Veggie omelet: 3 eggs + any veggies in the fridge = full dinner in 8 min. Pasta aglio e olio: pasta + garlic + olive oil + chili + parmesan = authentic Italian meal in 12 min. Salmon-avocado bowl: smoked salmon + (pre-cooked) rice + avocado + soy sauce = 5 min of assembly. Topped toast: whole grain bread + cream cheese + tomato + tuna + salad = 3 min. Having 4-5 '15 min' recipes in mind saves you on nights when energy is at zero.

FoodCraft Tip

Portion adaptation by FoodCraft

Every recipe in FoodCraft adjusts to 1, 2, or any number of portions. All ingredient quantities are automatically recalculated. No more mental division of '400g of chicken for 4 people, how much for me?' — the answer is displayed directly.

Scaling for one person

Use the AI adaptation to adjust any recipe to your personal macros and a single portion. The algorithm doesn't just divide quantities — it also adapts cooking times and temperatures when necessary for small amounts.

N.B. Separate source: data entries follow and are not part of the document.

(** Group 1 is the key and group 2 the value. *)
Definition ASSIGNMENT : re :=
  (RAssert at_bol </> RAssert after_separator) @@ spaces @@ quote_
  @@ RGroup 1 (rep 1 100 (RChr (λ c, letter_ci c || d09 c || one_of (u "_.-") c))) @@ quote_
  @@ spaces @@ RChr (λ c, (c =? 58) || (c =? 61)) @@ spaces @@ RGroup 2 re_value.

Definition hex_ (c : Z) : bool := d09 c || range 97 102 c || range 65 70 c.

Definition HEX_DIGEST : re :=
  alts [times 64 (RChr hex_); times 128 (RChr hex_); times 40 (RChr hex_); times 32 (RChr hex_)]
  @@ RAssert at_end.

Definition REFERENCE : re :=
  alts [lit (u "$"); lit (u "${"); lit_ci (u "env") @@ RChr (one_of (u ":.("));
        lit_ci (u "process.env."); lit_ci (u "os.environ"); lit_ci (u "getenv")].

Definition PLACEHOLDERS : list pystr :=
  [ []; u "*"; u "**"; u "***"; u "redacted"; u "[redacted]"; u "<redacted>"; u "placeholder";
    u "example"; u "changeme"; u "change-me"; u "change_me"; u "none"; u "null"; u "nil";
    u "true"; u "false"; u "todo"; u "n/a"; u "na"; u "dummy"; u "sample"; u "fake"; u "mock";
    u "xxx"; u "xxxx"; u "xxxxxxxx"; u "your-secret-here"; u "your_secret_here";
    u "your-password-here"; u "your_password_here"; u "insert-here"; u "not-set" ].

Definition NON_SECRET_SUFFIXES : list pystr :=
  [ u "hash"; u "digest"; u "sha"; u "sha256"; u "sha512"; u "md5"; u "fingerprint"; u "checksum";
    u "count"; u "length"; u "exists"; u "enabled"; u "required"; u "policy"; u "scanning"; u "scan" ].

Definition SECRET_SUFFIXES : list pystr :=
  [ u "secret"; u "secrets"; u "password"; u "passwd"; u "pwd"; u "token"; u "apikey"; u "passphrase" ].

Definition placeholder_words : list pystr :=
  [ u "placeholder"; u "redacted"; u "example"; u "changeme"; u "change-me"; u "xxxx"; u "****" ].

Definition re_filler : re :=
  alts [plus (lit (u "*")); plus (lit (u "x")); plus (lit (u ".")); plus (lit (u "-"));
        plus (lit (u "_")); lit (u "<") @@ star (RChr (λ c, negb (c =? 62))) @@ lit (u ">");
        lit (u "[") @@ star (RChr (λ c, negb (c =? 93))) @@ lit (u "]")].

Definition re_scalar : re :=
  alts [opt (lit (u "-")) @@ plus (RChr is_digit); lit (u "true"); lit (u "false"); lit (u "null");
        lit (u "none")].

Definition not_before_lower (_ : option Z) (rest : pystr) : bool :=
  match rest with c :: _ => negb (az c) | [] => true end.

(** [[A-Z]+(?![a-z])|[A-Z]?[a-z]+|\d+]. *)
Definition re_camel : re :=
  alts [plus (RChr AZ) @@ RAssert not_before_lower; opt (RChr AZ) @@ plus (RChr az);
        plus (RChr is_digit)].

(** ** Secrets *)

Definition searches (r : re) (s : pystr) : bool := is_someb (rsearch r s).
Definition fullmatches (r : re) (s : pystr) : bool := is_someb (rfullmatch r s).

Definition is_placeholder (value : pystr) : bool :=
  let lowered := lower value in
  mem lowered PLACEHOLDERS || existsb (contains lowered) placeholder_words
  || fullmatches re_filler value || searches REFERENCE value || fullmatches HEX_DIGEST value
  || fullmatches re_scalar lowered.

Definition last_in (parts l : list pystr) : bool :=
  match last parts with Some p => mem p l | None => false end.

(** The last part is [key], qualified by the part before it. *)
Definition qualified_key (parts : list pystr) : bool :=
  match rev parts with
  | k :: q :: _ =>
    str_eqb k (u "key") && mem q [u "api"; u "access"; u "private"; u "secret"]
  | _ => false
  end.

Definition is_secret_key (key : pystr) : bool :=
  let lowered := strip_by (λ c, (c =? 39) || (c =? 34)) (lower key) in
  let parts := List.filter nonempty (rsplit (RChr (one_of (u "_-."))) lowered) in
  if negb (match parts with [] => false | _ => true end) || last_in parts NON_SECRET_SUFFIXES
  then false
  else
    let camel := (λ m, lower (m.1.2)) <$> rfinditer re_camel key in
    if last_in camel NON_SECRET_SUFFIXES then false
    else if last_in parts SECRET_SUFFIXES || last_in camel SECRET_SUFFIXES then true
    else if qualified_key parts then true
    else mem lowered [u "api_key"; u "apikey"; u "access_key"; u "private_key"].

(** [issue(kind, **fields)]. *)
Definition issue (kind : pystr) (fields : list (pystr * json)) : json :=
  JObj ((u "kind", JStr kind) :: fields).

Frequently Asked Questions

How to avoid waste when cooking for one?
Three rules: buy fresh products in small quantities and individually, always cook for 2 portions (the second goes in the freezer or for lunch), and have one 'fridge-clearing' night per week to use up leftovers. Frozen foods are also an excellent ally for individual portions.
Are ready meals a good option for one person?
For an occasional fix, yes. As a routine, no. They cost $3-$5 per portion compared to $1.50-$3 for a homemade meal, with more salt, sugar, and additives. Frozen homemade dishes are better in every way and don't take longer to reheat.
How to stay motivated to cook alone?
Invest in the details that make the meal pleasant: a nice plate, a cloth napkin, a candle. It seems trivial, but eating standing up in the kitchen kills motivation. Treat your solo dinner as a mini-event. Put on some music, take the time to plate it nicely.
What are the essential ingredients for a solo cook?
Eggs (the most versatile protein), garlic and onions, a good olive oil, pasta and rice, canned goods (tuna, chickpeas, tomatoes), hard cheese (keeps a long time), and frozen foods (veggies, shrimp). With this permanent base, you can improvise a decent meal anytime.